TASK:
Copy all lines containing the string "default" from the records below.

-- MATERIAL SUPPLIED follows --

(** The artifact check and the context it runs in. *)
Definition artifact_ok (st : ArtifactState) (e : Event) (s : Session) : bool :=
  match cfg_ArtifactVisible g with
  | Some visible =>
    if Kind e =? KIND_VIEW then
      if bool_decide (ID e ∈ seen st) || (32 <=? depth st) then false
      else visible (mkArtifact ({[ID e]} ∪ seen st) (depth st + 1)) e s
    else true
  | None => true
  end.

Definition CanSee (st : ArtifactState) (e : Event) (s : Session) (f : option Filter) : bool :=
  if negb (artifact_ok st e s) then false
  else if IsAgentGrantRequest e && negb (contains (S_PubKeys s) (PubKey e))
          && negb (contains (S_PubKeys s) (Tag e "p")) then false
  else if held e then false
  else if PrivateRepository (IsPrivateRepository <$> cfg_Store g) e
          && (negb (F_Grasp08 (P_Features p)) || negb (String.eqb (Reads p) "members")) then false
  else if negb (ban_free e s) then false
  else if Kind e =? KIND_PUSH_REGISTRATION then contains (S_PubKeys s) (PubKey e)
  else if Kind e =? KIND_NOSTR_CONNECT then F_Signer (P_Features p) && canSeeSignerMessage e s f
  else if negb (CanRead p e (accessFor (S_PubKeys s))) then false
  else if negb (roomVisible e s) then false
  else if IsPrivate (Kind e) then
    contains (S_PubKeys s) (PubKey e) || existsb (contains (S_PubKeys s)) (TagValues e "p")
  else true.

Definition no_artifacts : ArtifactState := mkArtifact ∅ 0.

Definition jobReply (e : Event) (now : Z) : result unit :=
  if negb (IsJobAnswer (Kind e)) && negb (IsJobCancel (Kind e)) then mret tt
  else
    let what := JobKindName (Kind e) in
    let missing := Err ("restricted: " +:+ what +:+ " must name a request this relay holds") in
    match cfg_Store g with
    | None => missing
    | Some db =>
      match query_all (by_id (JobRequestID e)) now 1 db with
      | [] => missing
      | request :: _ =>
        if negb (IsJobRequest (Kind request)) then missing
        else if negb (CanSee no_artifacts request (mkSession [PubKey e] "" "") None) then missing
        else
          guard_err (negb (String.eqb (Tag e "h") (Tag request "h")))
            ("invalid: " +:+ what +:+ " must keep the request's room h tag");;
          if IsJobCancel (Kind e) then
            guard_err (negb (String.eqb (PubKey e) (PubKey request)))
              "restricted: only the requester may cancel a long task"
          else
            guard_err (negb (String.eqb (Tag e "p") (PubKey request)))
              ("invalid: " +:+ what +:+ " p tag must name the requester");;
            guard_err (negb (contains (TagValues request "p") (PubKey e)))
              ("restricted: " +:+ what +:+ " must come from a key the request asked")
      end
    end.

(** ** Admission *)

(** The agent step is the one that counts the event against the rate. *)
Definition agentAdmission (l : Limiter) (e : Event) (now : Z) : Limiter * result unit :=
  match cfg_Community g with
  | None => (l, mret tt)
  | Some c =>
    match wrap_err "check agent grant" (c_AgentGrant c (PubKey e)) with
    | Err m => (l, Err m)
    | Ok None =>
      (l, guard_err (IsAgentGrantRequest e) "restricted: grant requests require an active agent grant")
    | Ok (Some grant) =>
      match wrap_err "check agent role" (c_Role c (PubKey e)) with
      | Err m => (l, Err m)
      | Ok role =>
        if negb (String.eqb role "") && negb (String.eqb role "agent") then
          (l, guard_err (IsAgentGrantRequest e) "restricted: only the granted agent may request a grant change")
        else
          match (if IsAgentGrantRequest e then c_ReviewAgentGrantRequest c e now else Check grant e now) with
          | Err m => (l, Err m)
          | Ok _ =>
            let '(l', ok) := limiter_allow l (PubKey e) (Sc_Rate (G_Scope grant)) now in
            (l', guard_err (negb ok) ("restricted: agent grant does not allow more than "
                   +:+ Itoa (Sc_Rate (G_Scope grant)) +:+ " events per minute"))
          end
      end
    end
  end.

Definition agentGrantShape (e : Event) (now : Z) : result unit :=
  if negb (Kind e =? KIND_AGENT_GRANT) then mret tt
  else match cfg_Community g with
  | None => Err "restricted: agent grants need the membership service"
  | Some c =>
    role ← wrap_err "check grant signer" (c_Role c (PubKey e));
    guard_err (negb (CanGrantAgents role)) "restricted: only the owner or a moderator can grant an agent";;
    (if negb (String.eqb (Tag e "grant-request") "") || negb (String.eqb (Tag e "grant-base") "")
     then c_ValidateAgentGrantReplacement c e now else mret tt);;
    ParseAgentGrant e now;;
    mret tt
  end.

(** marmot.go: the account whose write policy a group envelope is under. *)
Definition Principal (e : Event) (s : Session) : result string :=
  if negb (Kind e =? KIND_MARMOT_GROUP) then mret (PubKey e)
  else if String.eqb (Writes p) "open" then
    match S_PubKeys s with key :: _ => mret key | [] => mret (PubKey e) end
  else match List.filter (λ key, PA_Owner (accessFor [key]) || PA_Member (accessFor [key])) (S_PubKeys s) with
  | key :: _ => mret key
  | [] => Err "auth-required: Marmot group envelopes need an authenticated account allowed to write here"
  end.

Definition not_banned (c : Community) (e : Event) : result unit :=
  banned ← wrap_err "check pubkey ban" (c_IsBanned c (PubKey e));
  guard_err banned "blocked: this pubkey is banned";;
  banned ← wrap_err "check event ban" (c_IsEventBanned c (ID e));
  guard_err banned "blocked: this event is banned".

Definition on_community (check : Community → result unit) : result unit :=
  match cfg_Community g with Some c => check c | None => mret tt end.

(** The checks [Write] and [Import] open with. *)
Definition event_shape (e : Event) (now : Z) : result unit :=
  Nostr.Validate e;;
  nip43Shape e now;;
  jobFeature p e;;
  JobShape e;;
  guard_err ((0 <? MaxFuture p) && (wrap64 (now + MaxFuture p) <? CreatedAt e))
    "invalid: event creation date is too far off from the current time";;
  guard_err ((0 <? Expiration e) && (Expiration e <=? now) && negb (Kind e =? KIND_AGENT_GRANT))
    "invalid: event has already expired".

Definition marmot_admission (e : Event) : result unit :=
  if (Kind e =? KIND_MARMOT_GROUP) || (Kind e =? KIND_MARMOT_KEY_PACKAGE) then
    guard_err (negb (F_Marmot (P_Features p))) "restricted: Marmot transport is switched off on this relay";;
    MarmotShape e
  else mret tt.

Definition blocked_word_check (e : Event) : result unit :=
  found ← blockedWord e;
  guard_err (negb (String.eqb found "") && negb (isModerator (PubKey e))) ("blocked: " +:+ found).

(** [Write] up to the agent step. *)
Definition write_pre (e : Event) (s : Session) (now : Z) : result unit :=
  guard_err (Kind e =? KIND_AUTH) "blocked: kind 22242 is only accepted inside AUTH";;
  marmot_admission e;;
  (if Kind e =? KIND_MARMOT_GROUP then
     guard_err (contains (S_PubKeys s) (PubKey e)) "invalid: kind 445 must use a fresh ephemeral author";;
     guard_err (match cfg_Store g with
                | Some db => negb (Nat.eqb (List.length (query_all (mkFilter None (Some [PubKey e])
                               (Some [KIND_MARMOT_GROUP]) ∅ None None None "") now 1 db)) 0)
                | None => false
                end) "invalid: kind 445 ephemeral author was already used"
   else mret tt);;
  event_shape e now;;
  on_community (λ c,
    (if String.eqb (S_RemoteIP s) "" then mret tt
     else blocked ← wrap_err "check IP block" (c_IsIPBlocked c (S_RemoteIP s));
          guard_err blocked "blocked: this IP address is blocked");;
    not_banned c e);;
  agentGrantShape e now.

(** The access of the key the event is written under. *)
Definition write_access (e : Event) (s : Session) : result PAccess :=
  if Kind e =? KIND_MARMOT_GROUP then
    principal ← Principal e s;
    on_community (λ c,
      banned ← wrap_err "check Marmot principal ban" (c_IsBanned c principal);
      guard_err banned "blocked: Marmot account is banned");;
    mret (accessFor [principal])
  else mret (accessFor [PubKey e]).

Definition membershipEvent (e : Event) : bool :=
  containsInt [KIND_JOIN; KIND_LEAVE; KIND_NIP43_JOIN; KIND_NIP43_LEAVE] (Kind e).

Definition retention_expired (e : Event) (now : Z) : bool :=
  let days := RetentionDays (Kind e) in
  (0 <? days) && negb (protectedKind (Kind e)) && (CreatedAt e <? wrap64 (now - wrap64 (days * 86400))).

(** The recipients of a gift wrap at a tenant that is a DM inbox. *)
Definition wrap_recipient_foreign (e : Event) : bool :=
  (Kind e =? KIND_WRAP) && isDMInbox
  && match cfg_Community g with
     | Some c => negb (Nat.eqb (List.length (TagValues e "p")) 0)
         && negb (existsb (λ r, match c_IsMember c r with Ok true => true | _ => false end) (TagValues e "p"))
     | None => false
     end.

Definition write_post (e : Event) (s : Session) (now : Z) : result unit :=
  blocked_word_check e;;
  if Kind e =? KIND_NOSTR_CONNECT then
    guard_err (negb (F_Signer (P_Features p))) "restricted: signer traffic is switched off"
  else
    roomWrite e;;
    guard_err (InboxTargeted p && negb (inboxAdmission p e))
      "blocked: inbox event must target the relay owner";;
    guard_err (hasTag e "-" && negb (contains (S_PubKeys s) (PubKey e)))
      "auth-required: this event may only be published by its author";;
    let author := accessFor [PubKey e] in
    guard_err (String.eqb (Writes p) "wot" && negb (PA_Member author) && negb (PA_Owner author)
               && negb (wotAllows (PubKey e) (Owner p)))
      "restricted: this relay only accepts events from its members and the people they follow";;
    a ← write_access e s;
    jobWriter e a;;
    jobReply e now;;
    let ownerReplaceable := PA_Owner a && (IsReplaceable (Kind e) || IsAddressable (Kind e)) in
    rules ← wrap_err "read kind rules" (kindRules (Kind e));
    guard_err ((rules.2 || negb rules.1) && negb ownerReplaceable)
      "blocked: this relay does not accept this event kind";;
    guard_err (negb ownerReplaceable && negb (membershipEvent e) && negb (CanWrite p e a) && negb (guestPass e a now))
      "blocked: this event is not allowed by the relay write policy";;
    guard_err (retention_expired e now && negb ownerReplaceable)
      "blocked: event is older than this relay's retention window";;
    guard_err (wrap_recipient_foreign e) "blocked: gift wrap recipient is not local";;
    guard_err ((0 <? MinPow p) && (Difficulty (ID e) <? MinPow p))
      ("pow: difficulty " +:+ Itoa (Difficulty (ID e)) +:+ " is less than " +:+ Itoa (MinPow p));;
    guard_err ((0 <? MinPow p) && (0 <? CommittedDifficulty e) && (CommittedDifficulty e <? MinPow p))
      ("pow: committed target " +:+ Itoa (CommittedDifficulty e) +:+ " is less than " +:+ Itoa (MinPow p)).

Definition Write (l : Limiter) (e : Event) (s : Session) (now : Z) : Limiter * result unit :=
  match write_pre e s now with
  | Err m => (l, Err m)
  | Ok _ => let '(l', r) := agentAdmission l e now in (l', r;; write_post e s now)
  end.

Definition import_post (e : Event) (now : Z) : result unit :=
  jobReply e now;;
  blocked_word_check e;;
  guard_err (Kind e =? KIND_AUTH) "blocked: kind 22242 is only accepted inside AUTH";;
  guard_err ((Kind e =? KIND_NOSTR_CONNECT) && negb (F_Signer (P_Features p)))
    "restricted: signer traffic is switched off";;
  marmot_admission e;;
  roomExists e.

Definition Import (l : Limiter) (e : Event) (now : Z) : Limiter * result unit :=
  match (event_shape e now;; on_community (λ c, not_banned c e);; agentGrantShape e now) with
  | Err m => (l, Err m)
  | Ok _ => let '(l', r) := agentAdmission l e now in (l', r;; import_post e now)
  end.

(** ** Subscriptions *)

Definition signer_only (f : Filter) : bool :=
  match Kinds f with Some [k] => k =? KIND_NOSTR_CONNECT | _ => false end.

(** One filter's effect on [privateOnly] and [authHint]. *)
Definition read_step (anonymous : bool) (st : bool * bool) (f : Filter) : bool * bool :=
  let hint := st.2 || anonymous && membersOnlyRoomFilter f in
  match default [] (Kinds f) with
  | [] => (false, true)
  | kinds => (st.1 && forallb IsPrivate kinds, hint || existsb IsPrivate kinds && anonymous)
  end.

-- MATERIAL SUPPLIED concluded --
-- MATERIAL SUPPLIED follows --

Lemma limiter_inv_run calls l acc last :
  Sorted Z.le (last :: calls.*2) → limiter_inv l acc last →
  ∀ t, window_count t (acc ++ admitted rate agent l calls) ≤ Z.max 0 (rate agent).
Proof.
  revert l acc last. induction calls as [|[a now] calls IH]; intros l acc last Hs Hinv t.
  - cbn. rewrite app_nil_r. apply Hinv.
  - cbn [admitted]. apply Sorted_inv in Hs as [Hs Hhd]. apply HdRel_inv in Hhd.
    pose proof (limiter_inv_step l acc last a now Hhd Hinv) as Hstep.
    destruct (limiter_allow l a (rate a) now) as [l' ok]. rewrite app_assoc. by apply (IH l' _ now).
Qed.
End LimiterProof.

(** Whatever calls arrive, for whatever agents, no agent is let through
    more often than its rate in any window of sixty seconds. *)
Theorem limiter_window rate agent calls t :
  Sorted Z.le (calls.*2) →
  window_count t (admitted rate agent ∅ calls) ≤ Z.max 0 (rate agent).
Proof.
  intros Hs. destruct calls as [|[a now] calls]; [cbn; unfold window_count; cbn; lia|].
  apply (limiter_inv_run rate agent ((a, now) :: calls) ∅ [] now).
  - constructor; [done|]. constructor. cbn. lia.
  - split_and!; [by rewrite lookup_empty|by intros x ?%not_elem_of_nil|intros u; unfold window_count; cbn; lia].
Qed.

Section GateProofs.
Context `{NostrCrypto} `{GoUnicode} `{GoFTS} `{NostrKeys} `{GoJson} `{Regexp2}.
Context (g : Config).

-- MATERIAL SUPPLIED concluded --
-- MATERIAL SUPPLIED follows --

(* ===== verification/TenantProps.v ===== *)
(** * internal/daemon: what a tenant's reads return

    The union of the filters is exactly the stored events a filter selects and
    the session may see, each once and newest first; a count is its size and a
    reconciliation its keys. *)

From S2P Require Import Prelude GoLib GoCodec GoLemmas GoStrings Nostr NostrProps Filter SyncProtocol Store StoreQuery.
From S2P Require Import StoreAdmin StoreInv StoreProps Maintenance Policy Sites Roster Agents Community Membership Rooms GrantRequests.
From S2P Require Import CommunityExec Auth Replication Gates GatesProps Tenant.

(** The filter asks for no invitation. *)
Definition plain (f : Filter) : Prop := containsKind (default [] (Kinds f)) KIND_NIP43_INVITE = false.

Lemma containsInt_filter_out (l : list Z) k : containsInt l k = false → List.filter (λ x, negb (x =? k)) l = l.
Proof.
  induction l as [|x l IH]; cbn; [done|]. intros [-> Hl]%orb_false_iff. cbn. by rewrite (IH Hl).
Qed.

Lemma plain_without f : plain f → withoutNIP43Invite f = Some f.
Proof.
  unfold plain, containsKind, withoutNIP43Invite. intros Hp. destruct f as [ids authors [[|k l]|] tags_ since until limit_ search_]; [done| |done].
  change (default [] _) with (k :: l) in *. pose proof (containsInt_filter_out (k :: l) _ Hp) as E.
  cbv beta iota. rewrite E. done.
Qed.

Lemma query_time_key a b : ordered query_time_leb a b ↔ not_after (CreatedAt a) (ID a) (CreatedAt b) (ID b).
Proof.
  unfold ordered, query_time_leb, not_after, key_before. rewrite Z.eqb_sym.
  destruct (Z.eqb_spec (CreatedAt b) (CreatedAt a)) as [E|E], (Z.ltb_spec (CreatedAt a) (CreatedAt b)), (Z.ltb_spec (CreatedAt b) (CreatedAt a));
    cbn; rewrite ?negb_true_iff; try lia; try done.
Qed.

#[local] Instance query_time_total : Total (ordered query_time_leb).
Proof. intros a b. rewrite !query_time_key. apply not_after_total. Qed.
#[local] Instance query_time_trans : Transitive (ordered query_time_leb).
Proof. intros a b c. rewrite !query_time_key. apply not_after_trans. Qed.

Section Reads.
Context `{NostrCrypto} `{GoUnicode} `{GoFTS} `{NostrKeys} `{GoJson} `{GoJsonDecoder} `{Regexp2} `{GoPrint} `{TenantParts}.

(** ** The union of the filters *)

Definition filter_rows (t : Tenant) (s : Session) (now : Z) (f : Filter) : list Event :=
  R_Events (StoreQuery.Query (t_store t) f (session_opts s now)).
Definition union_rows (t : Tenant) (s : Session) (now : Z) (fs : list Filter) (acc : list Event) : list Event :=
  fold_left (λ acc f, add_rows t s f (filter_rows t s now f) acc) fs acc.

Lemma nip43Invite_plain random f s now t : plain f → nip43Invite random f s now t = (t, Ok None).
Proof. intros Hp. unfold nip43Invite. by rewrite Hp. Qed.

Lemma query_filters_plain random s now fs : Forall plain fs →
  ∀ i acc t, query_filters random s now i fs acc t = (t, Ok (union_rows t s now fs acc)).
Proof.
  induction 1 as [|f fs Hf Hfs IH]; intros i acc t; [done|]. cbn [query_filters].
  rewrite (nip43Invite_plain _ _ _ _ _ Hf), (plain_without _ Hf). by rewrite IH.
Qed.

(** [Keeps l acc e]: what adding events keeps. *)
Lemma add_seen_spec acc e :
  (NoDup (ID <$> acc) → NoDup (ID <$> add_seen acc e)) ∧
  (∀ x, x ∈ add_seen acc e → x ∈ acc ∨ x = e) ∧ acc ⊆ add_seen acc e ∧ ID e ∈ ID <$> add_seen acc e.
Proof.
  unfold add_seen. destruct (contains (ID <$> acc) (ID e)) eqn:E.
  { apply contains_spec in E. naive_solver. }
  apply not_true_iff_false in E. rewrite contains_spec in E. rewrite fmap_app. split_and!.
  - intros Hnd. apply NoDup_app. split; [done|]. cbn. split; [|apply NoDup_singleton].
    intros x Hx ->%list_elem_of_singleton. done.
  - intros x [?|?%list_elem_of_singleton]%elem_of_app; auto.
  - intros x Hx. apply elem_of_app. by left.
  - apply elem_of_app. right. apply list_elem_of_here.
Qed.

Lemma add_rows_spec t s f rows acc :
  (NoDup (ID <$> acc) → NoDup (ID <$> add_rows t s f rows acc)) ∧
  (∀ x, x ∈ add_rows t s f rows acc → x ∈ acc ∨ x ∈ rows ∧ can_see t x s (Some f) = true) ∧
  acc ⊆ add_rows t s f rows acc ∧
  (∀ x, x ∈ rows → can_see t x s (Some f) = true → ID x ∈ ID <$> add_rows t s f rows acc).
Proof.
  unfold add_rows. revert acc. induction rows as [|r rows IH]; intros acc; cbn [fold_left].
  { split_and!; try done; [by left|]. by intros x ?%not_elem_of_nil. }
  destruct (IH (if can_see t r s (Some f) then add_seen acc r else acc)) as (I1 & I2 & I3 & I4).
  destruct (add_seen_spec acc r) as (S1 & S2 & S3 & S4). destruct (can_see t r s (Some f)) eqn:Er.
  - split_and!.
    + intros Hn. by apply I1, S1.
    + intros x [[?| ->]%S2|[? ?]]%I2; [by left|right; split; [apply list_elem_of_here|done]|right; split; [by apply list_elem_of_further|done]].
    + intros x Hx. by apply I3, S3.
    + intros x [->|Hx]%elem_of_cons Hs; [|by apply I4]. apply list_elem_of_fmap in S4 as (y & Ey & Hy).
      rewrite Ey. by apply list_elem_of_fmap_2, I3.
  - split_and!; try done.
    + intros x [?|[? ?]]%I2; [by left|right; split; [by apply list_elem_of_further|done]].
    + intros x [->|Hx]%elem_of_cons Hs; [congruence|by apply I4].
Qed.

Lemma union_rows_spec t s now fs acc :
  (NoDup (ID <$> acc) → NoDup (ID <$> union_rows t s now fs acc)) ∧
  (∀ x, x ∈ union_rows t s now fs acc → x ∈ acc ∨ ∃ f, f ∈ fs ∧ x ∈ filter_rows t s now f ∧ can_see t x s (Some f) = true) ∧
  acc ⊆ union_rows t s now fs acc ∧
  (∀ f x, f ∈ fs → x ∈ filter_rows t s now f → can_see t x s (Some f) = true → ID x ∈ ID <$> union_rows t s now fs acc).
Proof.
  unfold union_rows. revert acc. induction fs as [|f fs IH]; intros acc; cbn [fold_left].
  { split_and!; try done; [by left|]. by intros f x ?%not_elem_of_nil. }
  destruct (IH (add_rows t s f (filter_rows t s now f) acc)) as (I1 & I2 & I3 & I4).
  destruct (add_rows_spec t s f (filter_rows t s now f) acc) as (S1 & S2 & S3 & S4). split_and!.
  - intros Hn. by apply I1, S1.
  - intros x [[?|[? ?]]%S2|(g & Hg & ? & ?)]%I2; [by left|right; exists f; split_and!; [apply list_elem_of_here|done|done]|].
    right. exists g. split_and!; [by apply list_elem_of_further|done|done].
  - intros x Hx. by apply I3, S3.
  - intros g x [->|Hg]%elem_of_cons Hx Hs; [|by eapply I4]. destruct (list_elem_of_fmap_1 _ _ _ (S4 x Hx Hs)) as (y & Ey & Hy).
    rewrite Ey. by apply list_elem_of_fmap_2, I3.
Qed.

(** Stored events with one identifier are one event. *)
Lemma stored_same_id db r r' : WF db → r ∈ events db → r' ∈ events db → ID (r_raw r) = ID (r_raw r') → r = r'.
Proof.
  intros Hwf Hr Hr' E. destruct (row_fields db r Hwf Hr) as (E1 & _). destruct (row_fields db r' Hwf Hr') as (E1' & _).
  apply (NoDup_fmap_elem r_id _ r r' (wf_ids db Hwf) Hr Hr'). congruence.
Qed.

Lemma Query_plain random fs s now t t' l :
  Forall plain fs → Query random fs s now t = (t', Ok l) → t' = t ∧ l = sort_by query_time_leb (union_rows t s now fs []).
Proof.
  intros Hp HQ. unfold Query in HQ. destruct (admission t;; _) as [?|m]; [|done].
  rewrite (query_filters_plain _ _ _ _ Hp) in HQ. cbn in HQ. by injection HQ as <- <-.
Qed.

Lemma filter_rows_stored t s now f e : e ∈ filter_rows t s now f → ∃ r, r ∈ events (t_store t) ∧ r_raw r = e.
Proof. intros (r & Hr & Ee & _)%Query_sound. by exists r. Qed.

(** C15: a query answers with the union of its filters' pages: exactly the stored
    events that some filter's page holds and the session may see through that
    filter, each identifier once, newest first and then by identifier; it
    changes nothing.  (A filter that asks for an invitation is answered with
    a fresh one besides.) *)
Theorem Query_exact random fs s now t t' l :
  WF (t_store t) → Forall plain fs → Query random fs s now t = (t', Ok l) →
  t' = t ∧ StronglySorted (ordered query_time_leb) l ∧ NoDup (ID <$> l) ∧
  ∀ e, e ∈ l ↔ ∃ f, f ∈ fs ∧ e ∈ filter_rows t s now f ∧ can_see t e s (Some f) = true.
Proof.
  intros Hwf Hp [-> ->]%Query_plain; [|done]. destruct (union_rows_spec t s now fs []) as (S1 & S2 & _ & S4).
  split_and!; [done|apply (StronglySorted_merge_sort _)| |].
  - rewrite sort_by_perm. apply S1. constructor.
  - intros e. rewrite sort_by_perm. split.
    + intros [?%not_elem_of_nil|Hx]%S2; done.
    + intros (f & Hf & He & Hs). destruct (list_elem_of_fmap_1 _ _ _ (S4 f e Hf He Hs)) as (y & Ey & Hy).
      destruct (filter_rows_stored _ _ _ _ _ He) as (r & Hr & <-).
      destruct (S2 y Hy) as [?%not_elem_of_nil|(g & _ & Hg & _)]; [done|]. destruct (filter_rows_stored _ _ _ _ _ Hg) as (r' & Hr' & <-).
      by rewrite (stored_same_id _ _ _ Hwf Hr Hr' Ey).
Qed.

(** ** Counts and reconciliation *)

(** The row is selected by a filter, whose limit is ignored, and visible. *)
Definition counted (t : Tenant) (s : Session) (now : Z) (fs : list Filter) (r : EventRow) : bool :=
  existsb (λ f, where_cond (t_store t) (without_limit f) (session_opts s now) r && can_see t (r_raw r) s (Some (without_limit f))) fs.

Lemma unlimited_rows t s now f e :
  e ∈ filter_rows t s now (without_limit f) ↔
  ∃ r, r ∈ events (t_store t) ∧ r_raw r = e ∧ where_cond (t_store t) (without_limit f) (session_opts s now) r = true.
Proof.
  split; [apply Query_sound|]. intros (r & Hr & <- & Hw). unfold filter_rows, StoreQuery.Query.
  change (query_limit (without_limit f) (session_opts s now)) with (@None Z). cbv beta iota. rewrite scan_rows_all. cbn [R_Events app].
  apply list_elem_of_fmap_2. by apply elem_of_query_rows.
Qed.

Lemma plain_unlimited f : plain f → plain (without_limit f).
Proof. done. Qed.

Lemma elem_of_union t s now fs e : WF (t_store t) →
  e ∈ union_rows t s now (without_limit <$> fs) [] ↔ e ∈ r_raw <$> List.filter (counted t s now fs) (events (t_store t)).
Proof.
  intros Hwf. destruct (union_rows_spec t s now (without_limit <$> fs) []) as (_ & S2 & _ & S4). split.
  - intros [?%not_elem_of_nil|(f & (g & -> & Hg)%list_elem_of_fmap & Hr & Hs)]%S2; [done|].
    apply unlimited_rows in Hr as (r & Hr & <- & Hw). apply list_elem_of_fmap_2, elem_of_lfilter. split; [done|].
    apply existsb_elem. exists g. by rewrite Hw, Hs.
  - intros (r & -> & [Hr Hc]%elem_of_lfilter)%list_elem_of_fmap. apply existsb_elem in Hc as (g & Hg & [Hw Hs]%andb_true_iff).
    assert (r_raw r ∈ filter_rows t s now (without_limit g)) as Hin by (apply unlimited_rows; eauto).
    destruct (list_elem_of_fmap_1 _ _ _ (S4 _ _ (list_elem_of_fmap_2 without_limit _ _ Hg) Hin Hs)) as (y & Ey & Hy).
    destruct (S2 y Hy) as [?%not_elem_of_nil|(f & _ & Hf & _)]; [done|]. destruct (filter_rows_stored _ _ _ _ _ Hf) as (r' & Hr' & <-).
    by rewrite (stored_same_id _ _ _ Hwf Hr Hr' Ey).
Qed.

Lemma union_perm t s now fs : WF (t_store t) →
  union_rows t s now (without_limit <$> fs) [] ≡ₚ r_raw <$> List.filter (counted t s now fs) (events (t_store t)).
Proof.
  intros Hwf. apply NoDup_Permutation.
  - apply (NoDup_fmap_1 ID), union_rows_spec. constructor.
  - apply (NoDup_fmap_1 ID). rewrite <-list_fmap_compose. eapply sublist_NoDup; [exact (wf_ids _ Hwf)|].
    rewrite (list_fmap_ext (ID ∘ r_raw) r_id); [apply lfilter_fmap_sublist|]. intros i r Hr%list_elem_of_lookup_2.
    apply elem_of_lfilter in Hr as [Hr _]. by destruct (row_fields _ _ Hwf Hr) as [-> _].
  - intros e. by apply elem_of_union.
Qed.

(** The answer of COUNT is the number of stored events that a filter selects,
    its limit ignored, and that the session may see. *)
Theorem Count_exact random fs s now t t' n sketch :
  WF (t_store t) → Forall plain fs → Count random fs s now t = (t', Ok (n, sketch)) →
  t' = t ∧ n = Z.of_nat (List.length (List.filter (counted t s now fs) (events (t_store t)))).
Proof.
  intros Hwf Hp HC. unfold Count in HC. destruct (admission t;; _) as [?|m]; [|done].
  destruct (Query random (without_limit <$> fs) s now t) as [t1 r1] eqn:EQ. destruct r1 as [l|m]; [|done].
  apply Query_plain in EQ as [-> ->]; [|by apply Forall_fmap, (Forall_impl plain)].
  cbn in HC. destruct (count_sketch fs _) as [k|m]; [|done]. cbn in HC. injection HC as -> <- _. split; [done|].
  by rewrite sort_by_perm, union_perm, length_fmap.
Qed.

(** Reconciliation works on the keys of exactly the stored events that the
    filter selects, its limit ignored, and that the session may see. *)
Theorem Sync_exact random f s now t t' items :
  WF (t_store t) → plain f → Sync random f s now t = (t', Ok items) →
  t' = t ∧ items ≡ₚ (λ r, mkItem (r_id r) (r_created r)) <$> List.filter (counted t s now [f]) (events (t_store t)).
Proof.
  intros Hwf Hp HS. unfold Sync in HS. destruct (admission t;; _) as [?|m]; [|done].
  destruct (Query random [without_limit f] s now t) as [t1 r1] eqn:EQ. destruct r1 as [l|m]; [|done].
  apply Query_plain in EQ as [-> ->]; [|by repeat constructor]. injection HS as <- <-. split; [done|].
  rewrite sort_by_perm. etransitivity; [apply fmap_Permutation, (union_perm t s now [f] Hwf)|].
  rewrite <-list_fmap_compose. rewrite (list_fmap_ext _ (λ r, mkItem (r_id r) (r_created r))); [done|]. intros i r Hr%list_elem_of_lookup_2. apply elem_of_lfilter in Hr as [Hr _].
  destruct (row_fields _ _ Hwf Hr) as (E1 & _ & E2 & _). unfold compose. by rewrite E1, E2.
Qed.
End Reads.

-- MATERIAL SUPPLIED concluded --

OUTPUT BELOW:
  match default [] (Kinds f) with
Definition plain (f : Filter) : Prop := containsKind (default [] (Kinds f)) KIND_NIP43_INVITE = false.
  change (default [] _) with (k :: l) in *. pose proof (containsInt_filter_out (k :: l) _ Hp) as E.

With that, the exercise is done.